Inhibitory self-oscillation electrical dynamics in metal-to-insulator transition switching materials

Electrical triggering of metal-insulator transitions enables mimicking of the spiking behavior of biological neurons. Applying a voltage to materials such as VO₂, NbO₂, or (RE)NiO₃ which exhibit an insulator-to-metal transition (IMT), results in an abrupt conductivity increase, resembling neuronal excitation. This electrical excitation allows driving IMT materials into a spiking oscillation regime using simple RC circuits. Here, we present a new type of self-oscillation dynamics that occurs in the opposite class of metal-to-insulator transition (MIT) materials. Applying a voltage to an MIT material leads to a strong conductivity suppression, resembling neuronal inhibition. We developed an electrothermal MIT switching model based on an RL circuit, which showed the emergence of a robust oscillatory behavior over a broad range of extrinsic parameters (voltage, temperature, inductance) and intrinsic MIT material properties. Using La_0.7Sr_0.3MnO₃ as a prototypical MIT material, we experimentally demonstrate self-oscillation dynamics in simple two-terminal switching devices.

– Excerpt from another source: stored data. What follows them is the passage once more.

(** * sympy_adc: canonical forms of symmetry-constrained tensors

    A shallow embedding of [sympy_adc/sympy_objects.py]: the index ordering
    oracle ([_sort_canonical]), the antisymmetric tensor normaliser
    ([AntiSymmetricTensor.__new__], [add_bra_ket_sym]), the generalised
    Kronecker delta ([Delta.eval], [_get_preferred_index]) and the
    single-symmetry tensor normaliser ([SingleSymmetryTensor.__new__]).

    Python exceptions are an error monad, the symbolic host (sympy) is an
    interface ([Host]) and the constructors return the tagged results the
    Python code returns ([S.Zero], [S.One], a tensor, a negated tensor). *)

From Stdlib Require Import ZArith Ascii String Lia.
From stdpp Require Import base option list sorting strings pretty gmap.

Set Default Proof Using "Type".

(** ** Exceptions *)

(** Which [raise Inputerror(...)] statement fired. *)
Inductive InputFault :=
  | InvalidBraKetSym      (* "Invalid bra ket symmetry given ..." *)
  | BraKetSymAlreadySet   (* "bra ket symmetry already set. ..." *)
  | InvalidFactor.        (* "Invalid factor ..." *)

(** Which [raise NotImplementedError(...)] statement fired. *)
Inductive Unsupported :=
  | UnequalBraKetLength       (* AntiSymmetricTensor.__new__ *)
  | DifferentSpin             (* Delta._get_preferred_index *)
  | IntersectingPermutations. (* SingleSymmetryTensor.__new__ *)

Inductive Error :=
  | Inputerror (what : InputFault)
  | NotImplementedError (what : Unsupported)
  | ViolationOfPauliPrinciple
  | TypeError
  | AttributeError
  | IndexError.

(** The outcome of a call: a returned value, a raised exception, or (for the
    one recursive constructor, [Delta]) exhausted fuel. *)
Inductive Outcome (A : Type) : Type :=
  | Return (a : A)
  | Raise (e : Error)
  | OutOfFuel.
Arguments Return {A} a.
Arguments Raise {A} e.
Arguments OutOfFuel {A}.

Definition bind {A B : Type} (m : Outcome A) (k : A → Outcome B) : Outcome B :=
  match m with
  | Return a => k a
  | Raise e => Raise e
  | OutOfFuel => OutOfFuel
  end.

Notation "x <- m ; k" := (bind m (fun x => k))
  (at level 20, m at level 100, k at level 200, only parsing).
Notation "' p <- m ; k" := (bind m (fun x => match x with p => k end))
  (at level 20, p pattern, m at level 100, k at level 200, only parsing).

Definition fmap_outcome {A B : Type} (f : A → B) (m : Outcome A) : Outcome B :=
  a <- m ; Return (f a).

(** ** Python's orderings *)

(** [a < b] for two values compared through a three-way comparison. *)
Definition is_lt (c : comparison) : bool :=
  match c with Lt => true | _ => false end.

(** Tuples compare lexicographically: the first differing component decides. *)
Definition lex (c1 c2 : comparison) : comparison :=
  match c1 with Eq => c2 | _ => c1 end.

(** Lists compare lexicographically, a proper prefix being the smaller. *)
Fixpoint list_compare {A : Type} (cmp : A → A → comparison)
    (l1 l2 : list A) : comparison :=
  match l1, l2 with
  | [], [] => Eq
  | [], _ :: _ => Lt
  | _ :: _, [] => Gt
  | x :: l1', y :: l2' => lex (cmp x y) (list_compare cmp l1' l2')
  end.

(** ** Data model *)

(** Modelled from the spec: the [Index] entity, which the source imports from
    [.indices].  An index has a space tag, of which the code only ever reads
    the first character ([idx.space[0]]), a spin tag (a possibly empty string),
    a name made of a letter ([idx.name[0]]) and an optional numeric suffix
    ([idx.name[1:]], [None] when the suffix is empty), and the identity of the
    placeholder (two indices of the same name can be distinct). *)
Record Index := {
  space0 : ascii;
  spin : string;
  name0 : ascii;
  name_tail : option Z;
  ident : Z
}.

Global Instance Index_eq_dec : EqDecision Index.
Proof. solve_decision. Defined.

Experimental results show stable ~0.1-1 MHz electrical oscillations with minimal spike-to-spike variation, which are controllable by varying the applied dc voltage, temperature, or inductance. This work demonstrates a new type of inhibitory MIT-based artificial neuron that can complement the excitatory functionalities of IMT-based neuristors in biologically plausible neuromorphic hardware.